Dataset excerpts
____

(* ===== verification/SinkStores.v ===== *)
(** * The sinks at work: the order-book goroutine and the Redis writer beside the pipeline

    [Service.Run] starts the goroutine of the order-book store and that of the Redis writer next
    to the pipeline; they share the store, which the one updates while the other takes snapshots
    of it.  A state adds to the pipeline ([Pipeline.v]) what each of the two holds in its hands;
    [writer_move] is [Write] cut at its calls to Redis and to the store, so that the other
    goroutines, and a reader of Redis, can get in between. *)
From S2P Require Import Prelude GoBase Config Decimal Float64 Json GoTime Domain Wire Normalizer Handlers FanOut Pool OrderBookStore RedisWriter Consumer Pipeline PipelineFacts.
#[local] Open Scope nat_scope.
#[local] Opaque decoded.
#[local] Arguments received_by _ _ : simpl never.

(** ** The writer, one call at a time *)

(** What [Write] does next: a trade in hand before each of its calls, and the snapshot it took. *)
Inductive writer :=
  | WriterIdle
  | SetTrade (event : TradeEvent)
  | SetPrice (event : TradeEvent)
  | GetBook (event : TradeEvent)
  | SetBook (event : TradeEvent) (book : OrderBook).

Definition writer_event (w : writer) : option TradeEvent :=
  match w with
  | WriterIdle => None
  | SetTrade event | SetPrice event | GetBook event | SetBook event _ => Some event
  end.

Section Writer.
Context {R : Type} `{Redis R}.

(** One call of [Write]; the error, if it returns one here, is logged by [Run]. *)
Definition writer_move (books : OrderBookStore) (w : writer) (r : R) : R * writer * option error :=
  match w with
  | WriterIdle => (r, WriterIdle, None)
  | SetTrade event =>
      match Marshal event with
      | Err err => (r, WriterIdle, Some (Errorf_w "marshal trade: " err))
      | Ok tradeJson =>
          let '(r, err) := redis_Set (KeyLatestTrade (Symbol event)) (ArgBytes tradeJson) r in
          match err with
          | Some err => (r, WriterIdle, Some (Errorf_w "set latest trade: " err))
          | None => (r, SetPrice event, None)
          end
      end
  | SetPrice event =>
      let '(r, err) := redis_Set (KeyPrice (Symbol event)) (ArgFloat (Price event)) r in
      match err with
      | Some err => (r, WriterIdle, Some (Errorf_w "set price: " err))
      | None => (r, GetBook event, None)
      end
  | GetBook event =>
      let '(book, ok) := OrderBookStore_Get books (Symbol event) in
      (r, if ok then SetBook event book else WriterIdle, None)
  | SetBook event book =>
      match Marshal book with
      | Err err => (r, WriterIdle, Some (Errorf_w "marshal order book: " err))
      | Ok bookJSON =>
          let '(r, err) := redis_Set (KeyOrderBook (Symbol event)) (ArgBytes bookJSON) r in
          (r, WriterIdle, wrap "set order book: " err)
      end
  end.

(** Where a writer that started with [event] on [r0] stands; its snapshot, if it has one, is of
    one of the stores in [past]. *)
Definition midway (past : OrderBookStore -> Prop) (r0 : R) (w : writer) (r : R) : Prop :=
  let set_trade event r1 :=
    exists l, Marshal event = Ok l /\ redis_Set (KeyLatestTrade (Symbol event)) (ArgBytes l) r0 = (r1, None) in
  let set_price event r2 :=
    exists r1, set_trade event r1 /\ redis_Set (KeyPrice (Symbol event)) (ArgFloat (Price event)) r1 = (r2, None) in
  match w with
  | WriterIdle | SetTrade _ => r = r0
  | SetPrice event => set_trade event r
  | GetBook event => set_price event r
  | SetBook event book =>
      set_price event r /\ exists s, past s /\ OrderBookStore_Get s (Symbol event) = (book, true)
  end.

____

Please write out exactly the lines from the start of the data through the line that contains "[Service.Run] starts the", both ends included, and nothing else.

# SOLVED PROBLEM:
(* ===== verification/SinkStores.v ===== *)
(** * The sinks at work: the order-book goroutine and the Redis writer beside the pipeline

    [Service.Run] starts the goroutine of the order-book store and that of the Redis writer next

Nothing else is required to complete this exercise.